What you have to do
Where in the material does the word "Hbody" appear? Copy each line that has it.

Record set

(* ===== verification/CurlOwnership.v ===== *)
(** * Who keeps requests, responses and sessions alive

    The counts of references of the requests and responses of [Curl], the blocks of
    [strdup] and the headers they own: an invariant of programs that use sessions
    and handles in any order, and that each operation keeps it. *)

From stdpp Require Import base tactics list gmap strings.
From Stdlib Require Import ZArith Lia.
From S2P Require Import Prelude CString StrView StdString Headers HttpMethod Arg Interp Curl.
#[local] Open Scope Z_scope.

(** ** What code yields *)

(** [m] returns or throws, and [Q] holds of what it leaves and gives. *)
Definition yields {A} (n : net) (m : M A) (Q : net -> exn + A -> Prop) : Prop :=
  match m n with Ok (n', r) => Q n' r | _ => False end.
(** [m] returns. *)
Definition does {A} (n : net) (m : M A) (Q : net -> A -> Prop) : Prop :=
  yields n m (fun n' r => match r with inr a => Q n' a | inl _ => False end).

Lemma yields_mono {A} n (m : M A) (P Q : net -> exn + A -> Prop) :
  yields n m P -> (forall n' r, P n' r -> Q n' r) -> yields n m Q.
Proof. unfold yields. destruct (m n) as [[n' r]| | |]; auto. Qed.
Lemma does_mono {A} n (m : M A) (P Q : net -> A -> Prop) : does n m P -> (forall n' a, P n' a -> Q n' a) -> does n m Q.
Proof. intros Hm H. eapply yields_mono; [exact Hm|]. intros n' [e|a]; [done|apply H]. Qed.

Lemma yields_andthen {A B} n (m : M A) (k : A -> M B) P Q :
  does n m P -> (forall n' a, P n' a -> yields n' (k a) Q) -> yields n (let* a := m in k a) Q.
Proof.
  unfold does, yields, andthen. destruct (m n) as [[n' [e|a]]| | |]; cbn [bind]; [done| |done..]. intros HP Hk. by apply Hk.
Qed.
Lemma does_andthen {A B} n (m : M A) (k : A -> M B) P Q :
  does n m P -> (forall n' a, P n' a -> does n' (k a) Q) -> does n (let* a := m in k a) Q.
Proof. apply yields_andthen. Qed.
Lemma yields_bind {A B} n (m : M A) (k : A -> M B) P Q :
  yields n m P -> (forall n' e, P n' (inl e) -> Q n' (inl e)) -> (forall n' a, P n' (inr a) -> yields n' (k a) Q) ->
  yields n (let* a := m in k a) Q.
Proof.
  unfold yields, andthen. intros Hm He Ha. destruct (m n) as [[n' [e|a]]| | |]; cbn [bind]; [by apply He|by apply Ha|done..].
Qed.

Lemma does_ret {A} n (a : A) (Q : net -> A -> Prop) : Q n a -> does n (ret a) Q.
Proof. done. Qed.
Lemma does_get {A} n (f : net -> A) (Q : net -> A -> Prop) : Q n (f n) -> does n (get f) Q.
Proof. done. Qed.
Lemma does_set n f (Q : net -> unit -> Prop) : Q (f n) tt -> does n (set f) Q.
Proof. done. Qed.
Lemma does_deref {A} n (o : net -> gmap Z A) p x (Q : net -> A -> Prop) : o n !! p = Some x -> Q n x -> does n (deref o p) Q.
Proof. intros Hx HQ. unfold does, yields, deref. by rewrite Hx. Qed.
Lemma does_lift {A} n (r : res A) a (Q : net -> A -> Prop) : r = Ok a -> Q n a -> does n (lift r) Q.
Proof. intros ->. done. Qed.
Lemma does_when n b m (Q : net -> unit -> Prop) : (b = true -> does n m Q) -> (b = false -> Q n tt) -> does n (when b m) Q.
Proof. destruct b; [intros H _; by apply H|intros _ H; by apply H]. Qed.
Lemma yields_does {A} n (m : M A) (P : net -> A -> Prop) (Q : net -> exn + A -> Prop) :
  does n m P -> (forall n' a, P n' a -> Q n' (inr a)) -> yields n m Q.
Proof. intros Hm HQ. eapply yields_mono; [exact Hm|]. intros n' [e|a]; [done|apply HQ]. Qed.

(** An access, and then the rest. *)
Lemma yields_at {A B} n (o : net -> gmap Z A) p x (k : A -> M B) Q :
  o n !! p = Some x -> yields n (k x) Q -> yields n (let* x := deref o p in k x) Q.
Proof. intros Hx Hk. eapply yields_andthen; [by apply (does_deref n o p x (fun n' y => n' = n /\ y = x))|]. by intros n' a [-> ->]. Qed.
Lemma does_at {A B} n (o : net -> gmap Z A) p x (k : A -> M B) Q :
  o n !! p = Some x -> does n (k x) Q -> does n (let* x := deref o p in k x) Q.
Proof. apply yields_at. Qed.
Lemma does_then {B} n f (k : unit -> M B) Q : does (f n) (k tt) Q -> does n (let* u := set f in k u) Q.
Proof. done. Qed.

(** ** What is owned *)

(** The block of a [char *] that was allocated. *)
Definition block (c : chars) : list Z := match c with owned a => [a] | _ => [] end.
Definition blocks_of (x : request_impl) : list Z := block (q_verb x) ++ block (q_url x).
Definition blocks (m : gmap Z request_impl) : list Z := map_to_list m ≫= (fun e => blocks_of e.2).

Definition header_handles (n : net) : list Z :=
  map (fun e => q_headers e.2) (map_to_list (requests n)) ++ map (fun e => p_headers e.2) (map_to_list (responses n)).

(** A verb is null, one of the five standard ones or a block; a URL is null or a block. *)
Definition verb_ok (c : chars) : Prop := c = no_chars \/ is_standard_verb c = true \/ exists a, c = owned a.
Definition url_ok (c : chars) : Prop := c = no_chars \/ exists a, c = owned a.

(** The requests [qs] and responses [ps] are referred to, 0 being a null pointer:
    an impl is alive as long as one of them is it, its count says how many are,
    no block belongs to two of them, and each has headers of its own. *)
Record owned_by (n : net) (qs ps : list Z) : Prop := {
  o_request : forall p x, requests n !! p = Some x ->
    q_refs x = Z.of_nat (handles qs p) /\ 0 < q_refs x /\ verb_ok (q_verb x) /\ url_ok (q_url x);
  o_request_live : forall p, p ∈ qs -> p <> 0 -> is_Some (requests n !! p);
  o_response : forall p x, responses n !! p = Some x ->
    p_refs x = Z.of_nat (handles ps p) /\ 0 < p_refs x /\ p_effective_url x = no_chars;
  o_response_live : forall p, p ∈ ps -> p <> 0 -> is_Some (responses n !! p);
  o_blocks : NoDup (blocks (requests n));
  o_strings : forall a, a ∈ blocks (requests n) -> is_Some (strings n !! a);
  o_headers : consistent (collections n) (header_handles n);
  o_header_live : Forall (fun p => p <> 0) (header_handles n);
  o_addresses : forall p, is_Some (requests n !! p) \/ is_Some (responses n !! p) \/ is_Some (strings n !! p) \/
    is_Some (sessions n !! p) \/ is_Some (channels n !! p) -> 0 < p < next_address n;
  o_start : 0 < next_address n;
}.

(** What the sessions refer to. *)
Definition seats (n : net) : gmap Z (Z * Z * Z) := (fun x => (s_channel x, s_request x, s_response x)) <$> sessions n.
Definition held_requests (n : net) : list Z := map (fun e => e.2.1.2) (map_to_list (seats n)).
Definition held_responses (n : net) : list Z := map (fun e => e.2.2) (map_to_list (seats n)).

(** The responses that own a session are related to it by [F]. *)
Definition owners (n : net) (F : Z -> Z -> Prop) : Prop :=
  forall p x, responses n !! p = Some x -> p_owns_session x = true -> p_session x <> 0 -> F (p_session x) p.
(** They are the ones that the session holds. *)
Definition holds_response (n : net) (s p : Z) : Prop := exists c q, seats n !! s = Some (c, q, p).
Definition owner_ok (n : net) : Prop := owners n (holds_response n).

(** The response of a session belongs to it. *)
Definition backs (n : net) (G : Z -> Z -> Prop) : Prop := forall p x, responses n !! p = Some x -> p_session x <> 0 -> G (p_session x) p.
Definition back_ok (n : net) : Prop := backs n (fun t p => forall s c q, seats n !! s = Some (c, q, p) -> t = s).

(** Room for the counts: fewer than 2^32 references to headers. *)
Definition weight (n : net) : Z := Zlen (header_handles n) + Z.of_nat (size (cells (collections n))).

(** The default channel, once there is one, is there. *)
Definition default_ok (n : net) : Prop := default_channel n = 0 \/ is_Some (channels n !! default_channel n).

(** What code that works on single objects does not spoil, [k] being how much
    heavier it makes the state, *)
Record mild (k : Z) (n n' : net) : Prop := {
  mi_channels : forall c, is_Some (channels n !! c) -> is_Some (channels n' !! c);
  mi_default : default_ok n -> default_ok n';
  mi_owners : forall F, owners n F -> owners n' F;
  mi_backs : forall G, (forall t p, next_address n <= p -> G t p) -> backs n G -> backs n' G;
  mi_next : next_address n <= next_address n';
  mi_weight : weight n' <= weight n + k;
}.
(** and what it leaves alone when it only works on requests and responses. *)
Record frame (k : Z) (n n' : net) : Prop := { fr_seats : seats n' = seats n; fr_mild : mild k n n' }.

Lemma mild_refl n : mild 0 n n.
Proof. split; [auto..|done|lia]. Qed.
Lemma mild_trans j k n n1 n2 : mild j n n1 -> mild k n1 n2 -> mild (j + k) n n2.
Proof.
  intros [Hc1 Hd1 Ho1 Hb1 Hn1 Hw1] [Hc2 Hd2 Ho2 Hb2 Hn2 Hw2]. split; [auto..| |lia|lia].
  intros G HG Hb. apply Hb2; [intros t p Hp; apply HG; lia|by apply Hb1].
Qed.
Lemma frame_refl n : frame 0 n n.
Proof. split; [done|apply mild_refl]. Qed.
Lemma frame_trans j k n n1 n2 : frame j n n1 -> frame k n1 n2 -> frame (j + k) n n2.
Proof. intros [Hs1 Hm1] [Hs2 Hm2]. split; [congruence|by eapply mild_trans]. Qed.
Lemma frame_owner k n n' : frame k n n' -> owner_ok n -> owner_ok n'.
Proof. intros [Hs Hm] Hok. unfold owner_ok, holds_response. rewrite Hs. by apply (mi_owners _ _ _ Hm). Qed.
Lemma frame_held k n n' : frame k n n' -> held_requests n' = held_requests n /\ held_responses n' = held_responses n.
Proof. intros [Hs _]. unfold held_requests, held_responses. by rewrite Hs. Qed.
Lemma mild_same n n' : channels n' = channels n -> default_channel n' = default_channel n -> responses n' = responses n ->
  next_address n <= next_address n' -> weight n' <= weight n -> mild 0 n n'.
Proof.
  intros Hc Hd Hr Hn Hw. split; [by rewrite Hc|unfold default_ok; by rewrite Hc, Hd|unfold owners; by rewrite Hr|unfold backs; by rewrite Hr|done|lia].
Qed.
* * *
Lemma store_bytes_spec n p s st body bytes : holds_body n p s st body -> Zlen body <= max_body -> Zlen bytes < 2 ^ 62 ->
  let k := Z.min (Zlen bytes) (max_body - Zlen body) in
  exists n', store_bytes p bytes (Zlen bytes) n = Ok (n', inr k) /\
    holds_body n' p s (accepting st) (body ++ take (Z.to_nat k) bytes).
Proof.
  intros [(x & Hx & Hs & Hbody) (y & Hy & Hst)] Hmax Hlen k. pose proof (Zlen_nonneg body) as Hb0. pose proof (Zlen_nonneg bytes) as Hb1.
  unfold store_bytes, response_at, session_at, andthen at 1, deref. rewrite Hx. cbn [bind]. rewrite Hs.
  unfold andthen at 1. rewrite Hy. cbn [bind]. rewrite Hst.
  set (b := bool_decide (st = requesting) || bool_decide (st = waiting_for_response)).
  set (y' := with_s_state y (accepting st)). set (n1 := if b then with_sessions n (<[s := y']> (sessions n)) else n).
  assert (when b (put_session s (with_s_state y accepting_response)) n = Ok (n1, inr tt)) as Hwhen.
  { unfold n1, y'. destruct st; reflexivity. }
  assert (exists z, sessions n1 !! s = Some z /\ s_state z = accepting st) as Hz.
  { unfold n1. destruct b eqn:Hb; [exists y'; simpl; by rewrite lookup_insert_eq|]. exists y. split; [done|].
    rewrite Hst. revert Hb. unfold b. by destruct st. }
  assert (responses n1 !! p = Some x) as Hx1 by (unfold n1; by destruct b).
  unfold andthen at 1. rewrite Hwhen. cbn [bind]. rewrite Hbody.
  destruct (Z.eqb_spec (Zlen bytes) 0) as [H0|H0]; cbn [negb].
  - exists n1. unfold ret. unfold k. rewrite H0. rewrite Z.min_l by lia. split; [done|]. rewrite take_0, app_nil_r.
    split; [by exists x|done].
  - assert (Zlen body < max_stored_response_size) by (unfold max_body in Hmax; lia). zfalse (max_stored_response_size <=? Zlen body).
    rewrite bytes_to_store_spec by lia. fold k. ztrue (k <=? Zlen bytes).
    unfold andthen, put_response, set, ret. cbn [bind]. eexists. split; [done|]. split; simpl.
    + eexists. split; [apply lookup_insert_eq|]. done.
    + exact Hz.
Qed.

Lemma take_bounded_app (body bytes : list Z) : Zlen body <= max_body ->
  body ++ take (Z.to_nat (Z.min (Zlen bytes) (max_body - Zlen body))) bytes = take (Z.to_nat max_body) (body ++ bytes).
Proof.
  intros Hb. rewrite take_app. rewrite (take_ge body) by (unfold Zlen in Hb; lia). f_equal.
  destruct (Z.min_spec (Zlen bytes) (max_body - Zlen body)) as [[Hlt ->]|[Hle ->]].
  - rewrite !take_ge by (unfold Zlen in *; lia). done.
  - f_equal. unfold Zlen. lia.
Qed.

Finished exercise
  intros [(x & Hx & Hs & Hbody) (y & Hy & Hst)] Hmax Hlen k. pose proof (Zlen_nonneg body) as Hb0. pose proof (Zlen_nonneg bytes) as Hb1.
  unfold andthen at 1. rewrite Hwhen. cbn [bind]. rewrite Hbody.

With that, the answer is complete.